Looks like you may be correct. IMHO, I don't care for the grill on the concept model.


_Modified by mark_d_drake at 8:46 PM 9-3-2007_


----------



## harin (Jul 20, 2007)

*Re: Other VW vehicles that share the PQ45 platform with the Eos (WolfsburgerMitFries)*

WolfsburgerMitFries: "Its a good idea to keep an eye on the Tiguan and Scirocco for advances in technology. The new RNS510 navigation headunit was first seen in the Tiguan, and I think it interfaces with a slightly more advanced MFD in the instrument cluster. When the Eos finally gets updated with the RNS510, I expect the Eos' MFD to be similarly updated.

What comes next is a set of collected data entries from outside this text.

(** What the closure [refused] is called with, if it is. *)
Inductive Refusal :=
| RWrongCommunity (req : Request)
| RUnknownUser (user : list Z)
| RWrongDigest (user : list Z).

(** [answer_v3]; the engine's clock is read at [checked] by [verify], and at
    [at_] for the response. *)
Definition answer_v3 (now : nat -> Z) (checked at_ : Z) (datagram : list Z) (a : SnmpAgent)
  (budget : Z) : option (Outcome * SnmpAgent * list Z * option Refusal) :=
  let malformed := Some (DroppedOther, count CMalformed a, [], None) in
  match v3_decode datagram with
  | Err _ => malformed
  | Ok request =>
      if negb (security_model request =? USM) then malformed
      else
        let u := agent_usm a in
        match verify checked request datagram (engine u) (users u) with
        | Report stat authenticated =>
            let (value, a) := count_and_read (stat_counter stat) a in
            let value := value mod (u32_max + 1) in
            let name := up_user (usm request) in
            let refusal := match stat with
                           | UnknownUserNames => Some (RUnknownUser name)
                           | WrongDigests => Some (RWrongDigest name)
                           | _ => None
                           end in
            if f_reportable (flags request) then
              let user := if authenticated then find_user (users u) name else None in
              let! out := write_report [] request (engine_snapshot (engine u) at_) stat value user in
              Some (Sent, a, out, refusal)
            else Some (DroppedOther, a, [], refusal)
        | Answer user authenticated decrypted =>
            let pdu :=
              let! s := match decrypted with Some s => Some s | None => scoped request end in
              match classify (sp_pdu s) with Ok pdu => Some pdu | Err _ => None end in
            match pdu with
            | Some pdu =>
                let envelope :=
                  EnvV3 request (engine_snapshot (engine u) at_)
                    (if authenticated then Some user else None) (f_privacy (flags request)) in
                let budget := Z.min budget (msg_max_size request) in
                let! (outcome, a, out) := answer_pdu now at_ pdu envelope a budget in
                Some (outcome, a, out, None)
            | None => malformed
            end
        end
  end.

(** [respond_noting]. *)
Definition respond_noting (now : nat -> Z) (checked at_ : Z) (datagram : list Z) (a : SnmpAgent) (budget : Z)
  : option (Outcome * SnmpAgent * list Z * option Refusal) :=
  match decode datagram with
  | Ok request =>
      let! (outcome, a, out) := answer now at_ request a budget in
      Some (outcome, a, out,
            if bool_decide (outcome = DroppedWrongCommunity) then Some (RWrongCommunity request)
            else None)
  | Err e =>
      if bool_decide (e = UnsupportedVersion VERSION)
         && bool_decide (V3 ∈ as_versions (settings a))
      then answer_v3 now checked at_ datagram a budget
      else let (outcome, a) := undecodable a e in Some (outcome, a, [], None)
  end.

(** One turn of [serve]: a datagram [bytes] read from [peer] at the time
    [read_at], the instant [at_]; [sent] is whether the socket takes the
    response. The response, if there is one, and the refusal to warn about. *)
Definition handle (now : nat -> Z) (checked at_ read_at peer : Z) (sent : bool) (bytes : list Z)
  (a : SnmpAgent) : option (option (list Z) * option Refusal * SnmpAgent) :=
  let a := note_request read_at peer (message_version bytes) a in
  let budget := max_message_size (settings a) in
  let! (outcome, a, out, refusal) := respond_noting now checked at_ bytes a budget in
  match outcome with
  | Sent => Some (Some out, refusal, if sent then a else count CSendErrors a)
  | _ => Some (None, refusal, a)
  end.
End responses.

(** ** Warnings *)

(** When each peer was last warned about: the keys are distinct. *)
Definition PeerWarnings : Type := list (Z * Z).

(** [map.insert(peer, now)] of the [HashMap]: replaces or adds. *)
Fixpoint warn_insert (peer now : Z) (last : PeerWarnings) : PeerWarnings :=
  match last with
  | [] => [(peer, now)]
  | (p, at_) :: last => if p =? peer then (p, now) :: last else (p, at_) :: warn_insert peer now last
  end.

Fixpoint warn_get (peer : Z) (last : PeerWarnings) : option Z :=
  match last with
  | [] => None
  | (p, at_) :: last => if p =? peer then Some at_ else warn_get peer last
  end.

(** [PeerWarnings::due] at [now]. *)
Definition due (now peer : Z) (last : PeerWarnings) : bool * PeerWarnings :=
  if negb (warn_due (warn_get peer last) now) then (false, last)
  else
    let known := match warn_get peer last with Some _ => true | None => false end in
    if (WARNED_PEERS <=? length last)%nat && negb known then
      let last := List.filter (fun '(_, at_) => negb (warn_due (Some at_) now)) last in
      if (WARNED_PEERS <=? length last)%nat then (false, last)
      else (true, warn_insert peer now last)
    else (true, warn_insert peer now last).
(* ===== verification/ResponderProofs.v ===== *)
(** * ResponderProofs: what the responder's answers are

    Theorems about [Responder]: what a handler writes does not depend on where
    its list starts (relocation), fits the budget and needs no panic (sizes,
    handlers); the lone-repeater path of [GetBulk] is the general loop; a manager
    that walks by [GetNext] is answered every instance once, and then told the
    walk is over. *)

From Stdlib Require Import ZArith Lia Sorted Ascii.
From stdpp Require Import prelude strings list numbers.
From S2P Require Import Prelude Text Util Oid Ber OrdMap Usm SnmpAgent SnmpSink SnmpV3 V3Proofs Responder.

(** ** Relocation

    What a handler writes does not depend on where the list starts: every
    function below commutes with a prefix. *)

Section reloc.
Context (now : nat -> Z) (a : SnmpAgent) (r : Reply) (pre : list Z).

Abbreviation L0 := (mk_list 0 r).
Abbreviation LP := (mk_list (length pre) r).

Lemma fits_reloc acc more : fits LP (pre ++ acc) more = fits L0 acc more.
Proof. unfold fits. cbn [start reply]. rewrite length_app. apply (f_equal (fits_len r)). lia. Qed.

Lemma clock_reloc acc : clock now LP (pre ++ acc) = clock now L0 acc.
Proof. unfold clock. cbn [start]. rewrite length_app. f_equal. lia. Qed.

Lemma write_header_reloc acc tag len :
  write_header (pre ++ acc) tag len = pre ++ write_header acc tag len.
Proof. unfold write_header, write_length. case_match; by rewrite <- !app_assoc. Qed.

Lemma write_octets_reloc acc tag b :
  write_octets (pre ++ acc) tag b = pre ++ write_octets acc tag b.
Proof. unfold write_octets. by rewrite write_header_reloc, <- app_assoc. Qed.

Definition move_name (n : Name) : Name :=
  match n with
  | NRequest body => NRequest body
  | NResponse first stop => NResponse (length pre + first) (length pre + stop)
  end.

Lemma move_name_len n : name_len (move_name n) = name_len n.
Proof. destruct n; cbn; [done|]. f_equal. lia. Qed.

Lemma leb_shift n x y : (n + x <=? n + y)%nat = (x <=? y)%nat.
Proof. destruct (Nat.leb_spec x y); [apply Nat.leb_le|apply Nat.leb_gt]; lia. Qed.

Lemma slice_reloc acc first stop :
  take (length pre + stop - (length pre + first)) (drop (length pre + first) (pre ++ acc))
  = take (stop - first) (drop first acc).
Proof.
  rewrite drop_app_ge by lia. f_equal; [lia|]. f_equal. lia.
Qed.

Lemma extend_reloc acc first stop :
  extend_from_within (pre ++ acc) (length pre + first) (length pre + stop)
  = app pre <$> extend_from_within acc first stop.
Proof.
  unfold extend_from_within. rewrite length_app, !leb_shift, slice_reloc.
  case_match; cbn; [|done]. by rewrite <- app_assoc.
Qed.

Lemma write_exception_reloc acc n tag :
  write_exception (pre ++ acc) (move_name n) tag = app pre <$> write_exception acc n tag.
Proof.
  unfold write_exception. rewrite move_name_len, !write_header_reloc.
  destruct n as [body|first stop]; cbn [move_name].
  - by rewrite <- !app_assoc, write_octets_reloc.
  - rewrite extend_reloc. destruct (extend_from_within _ _ _); cbn; [|done].
    by rewrite write_octets_reloc.
Qed.

(** The same with a step, a written, ... beside the buffer. *)
Definition move {X : Type} (p : X * list Z) : X * list Z := (p.1, pre ++ p.2).

Lemma end_of_mib_view_reloc acc n :
  end_of_mib_view (move_name n) LP (pre ++ acc) = move <$> end_of_mib_view n L0 acc.
Proof.
  unfold end_of_mib_view. rewrite fits_reloc, move_name_len. destruct (negb _); [done|].
  rewrite write_exception_reloc. by destruct (write_exception _ _ _).
Qed.

Lemma next_step_reloc arcs n acc :
  next_step now a arcs (move_name n) LP (pre ++ acc) = move <$> next_step now a arcs n L0 acc.
Proof.
  unfold next_step.
  pose proof (bulk_map (fun p : list Z * Step => (pre ++ p.1, p.2)) (fun s => clock now L0 s.1)
    (fun s => clock now LP s.1) (next_emit L0) (next_emit LP) arcs 1 false a (acc, SEnded)) as Hb.
  cbn [fst snd] in Hb. rewrite Hb; clear Hb.
  - destruct (bulk _ _ _ _ _ _ _) as [[out st]|]; cbn; [|done].
    case_bool_decide; [apply end_of_mib_view_reloc|done].
  - intros [out st]. apply clock_reloc.
  - intros [out st] oid vb. cbn [next_emit fst snd]. rewrite fits_reloc.
    case_match; cbn; by rewrite ?app_assoc.
Qed.
Lemma pdu_bytes_length id st ix b :
  is_i64 id -> is_i64 st -> is_i64 ix -> Z.of_nat (length b) <= 65535 ->
  Z.of_nat (length (pdu_bytes TResponse id st ix b))
  = tlv_len (i64_len id + i64_len st + i64_len ix + tlv_len (Z.of_nat (length b))).
Proof.
  intros H1 H2 H3 Hl. unfold pdu_bytes.
  pose proof (i64_tlv_short _ H1). pose proof (i64_tlv_short _ H2). pose proof (i64_tlv_short _ H3).
  pose proof (tlv_short TSequence b ltac:(lia)).
  rewrite tlv_bytes_length by (rewrite !length_app; lia).
  rewrite !length_app, !Nat2Z.inj_add, !i64_tlv_length, tlv_bytes_length by (done || lia).
  apply (f_equal tlv_len). lia.
Qed.

Lemma fitting_v3 {A} req sn user salts id st ix b (pdu : list Z -> option (list Z * A)) x :
  answerable req sn -> is_i64 id -> is_i64 st -> is_i64 ix -> Z.of_nat (length b) <= 65535 ->
  v3_message_len req sn user (is_private salts)
    (tlv_len (i64_len id + i64_len st + i64_len ix + tlv_len (Z.of_nat (length b)))) <= budget ->
  (forall out, pdu out = Some (out ++ pdu_bytes TResponse id st ix b, x)) ->
  exists out m, v3_write_message [] req sn user salts pdu
    = Some (out, x, salts_after sn user salts (pdu_bytes TResponse id st ix b)) /\
    Z.of_nat (length out) <= budget /\
    says req sn user (is_private salts) (mk_wire TResponse id st ix b) out m.
Proof.
  intros Ha H1 H2 H3 Hbl Hl Hpdu. set (w := mk_wire TResponse id st ix b).
  assert (Hw : wire_ok w)
    by (unfold w, wire_ok; cbn [w_tag w_id w_status w_index w_varbinds]; split_and!; done || lia).
  destruct (response_reads_back_aux [] req sn user salts pdu x w Ha Hw Hpdu) as (out & m & -> & Hlen & Hm).
  exists out, m. split_and!; [done| |done]. rewrite Hlen. unfold w, wire_bytes.
  cbn [w_tag w_id w_status w_index w_varbinds]. by rewrite pdu_bytes_length.
Qed.

Lemma fitting_community {A} v c id st ix b (pdu_ : list Z -> option (list Z * A)) x :
  (v = 0 \/ v = 1) -> Z.of_nat (length c) <= 400 -> is_i64 id -> is_i64 st -> is_i64 ix ->
  Z.of_nat (length b) <= 65535 ->
  (forall out, pdu_ out = Some (out ++ pdu_bytes TResponse id st ix b, x)) ->
  write_tlv_with [] TSequence (fun out =>
    pdu_ (write_octets (write_i64 out TInteger v) TOctetString c))
  = Some (message_bytes (response v c id st ix b), x) /\
  Z.of_nat (length (message_bytes (response v c id st ix b)))
  = message_len v c id st ix (Z.of_nat (length b)) /\
  message_decode (message_bytes (response v c id st ix b)) = Ok (response v c id st ix b).
Proof.
  intros Hv Hc H1 H2 H3 Hbl Hpdu. set (m := response v c id st ix b).
  pose proof (response_short v c id st ix b Hv H1 H2 H3 ltac:(lia) Hbl) as Hs. fold m in Hs.
  assert (Hok : message_ok m) by (by split_and!). split_and!.
  - rewrite (write_tlv_with_app TSequence _
      (tlv_bytes TInteger (i64_content v) ++ tlv_bytes TOctetString c ++ pdu_bytes TResponse id st ix b) x).
    + done.
    + intros o. rewrite write_i64_app, write_octets_app by (unfold is_i64; lia). rewrite Hpdu.
      by rewrite <- !app_assoc.
    + unfold message_bytes in Hs. cbn [m response version community pdu request_id error_status error_index varbinds] in Hs.
      match goal with |- Z.of_nat (length ?l) <= _ => pose proof (tlv_bytes_longer TSequence l) end. lia.
  - rewrite message_len_bytes by (done || lia). done.
  - apply message_decode_bytes; done || lia.
Qed.

Lemma envelope_len_community v c id st ix n :
  envelope_len (Community v c) id st ix n = message_len v c id st ix n.
Proof. done. Qed.

Lemma envelope_len_private req sn u id st ix n :
  envelope_len (EnvV3 req sn (Some u) true) id st ix n
  = v3_message_len req sn (Some u) true (tlv_len (i64_len id + i64_len st + i64_len ix + tlv_len n)).
Proof. done. Qed.

Lemma envelope_len_plain req sn user private id st ix n :
  (user = None \/ private = false) ->
  envelope_len (EnvV3 req sn user private) id st ix n
  = v3_message_len req sn user false (tlv_len (i64_len id + i64_len st + i64_len ix + tlv_len n)).
Proof. intros [->| ->]; [done|]. by destruct user. Qed.

(** A response within the budget is written whole, and says what it carries. *)
Lemma fitting_response {A} s id st ix b (body : list Z -> option (list Z * A)) x :
  is_i64 id -> is_i64 st -> is_i64 ix -> envelope_len e id st ix (Z.of_nat (length b)) <= budget ->
  (forall out, body out = Some (out ++ b, x)) ->
  exists out s', envelope_write e s [] id st ix body = Some (out, x, s') /\ carries out budget e id.
Proof.
  intros H1 H2 H3 Hl Hbody. pose proof (fits_short id st ix b Hl) as Hbl.
  pose proof (write_response_pdu_app id st ix body b x H1 H2 H3 Hbl Hbody) as Hpdu.
  unfold envelope_write, carries. destruct e as [v c|req sn user private].
  - destruct He as [Hv Hc]. rewrite envelope_len_community in Hl.
    destruct (fitting_community v c id st ix b _ x Hv Hc H1 H2 H3 Hbl Hpdu) as (-> & Hlen & Hd).
    eexists _, s. split; [reflexivity|]. split; [by rewrite Hlen|]. by exists st, ix, b.
  - destruct He as (Ha & _ & _). unfold write_private_response, write_response.
    destruct user as [u|]; [destruct private|].
    + rewrite envelope_len_private in Hl.
      destruct (fitting_v3 req sn (Some u) (Some s) id st ix b _ x Ha H1 H2 H3 Hbl Hl Hpdu) as (out & m & -> & Hout & Hm).
      eexists out, _. split; [reflexivity|]. split; [done|]. by exists st, ix, b, m.
    + rewrite envelope_len_plain in Hl by (by right).
      destruct (fitting_v3 req sn (Some u) None id st ix b _ x Ha H1 H2 H3 Hbl Hl Hpdu) as (out & m & -> & Hout & Hm).
      eexists out, _. split; [reflexivity|]. split; [done|]. by exists st, ix, b, m.
    + rewrite envelope_len_plain in Hl by (by left).
      destruct (fitting_v3 req sn None None id st ix b _ x Ha H1 H2 H3 Hbl Hl Hpdu) as (out & m & -> & Hout & Hm).
      eexists out, _. split; [reflexivity|]. split; [done|]. exists st, ix, b, m.
      by apply (says_private _ _ _ false).
Qed.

This is also why I fear that 07 and 08 Eos models will NOT be eligeible for a plug and play navigation update to the RNS510 in the future."
You might be happy to know, that the intergration between the new RSN510 and an EOS 2006 model goes just fine. Had mine installed a couple of weeks ago, and everything works fine. The CanBus reports error in the navigation and radio, probably because it can't recognize it yet, but I was told this was not to worry about. A new version of the CanBus system would be released soon that would recognize it with out problems.
It works with the multi-function steering wheel as well as the multifunction display.
And the nav-system is HIGHLY RECOMMENDABLE !!!! So much better than the MFD2










_Modified by mark_d_drake at 8:46 PM 9-3-2007_


----------



## mark_d_drake (Aug 17, 2006)

*Re: Other VW vehicles that share the PQ45 platform with the Eos (harin)*

Henning 
Welcome to the forum. Very nice looking upgrade... I'm jealous.. 
Some questions
1. Do you know if the new unit provides provide better Ipod Intergration. Eg can it show Track / Artist information and allow you to scroll via Artist, Album etc, 
2. Assuming it does provide better Ipod integration does it also reflect the Tag info in the MFD. 
3. Finally, bluetooth integration. Does it allow you to use a bluetooth phone, does it provide called ID etc in the MFD. Can it access contact information from the phone ?
Waiting with Baited Breath...
Mark

_Modified by mark_d_drake at 3:13 PM 7-20-2007_


_Modified by mark_d_drake at 8:46 PM 9-3-2007_


----------



## WolfsburgerMitFries (Jul 4, 2005)

*Re: Other VW vehicles that share the PQ45 platform with the Eos (harin)*

That's super cool, thanks for the input.

_Quote, originally posted by *harin* »_You might be happy to know, that the intergration between the new RSN510 and an EOS 2006 model goes just fine.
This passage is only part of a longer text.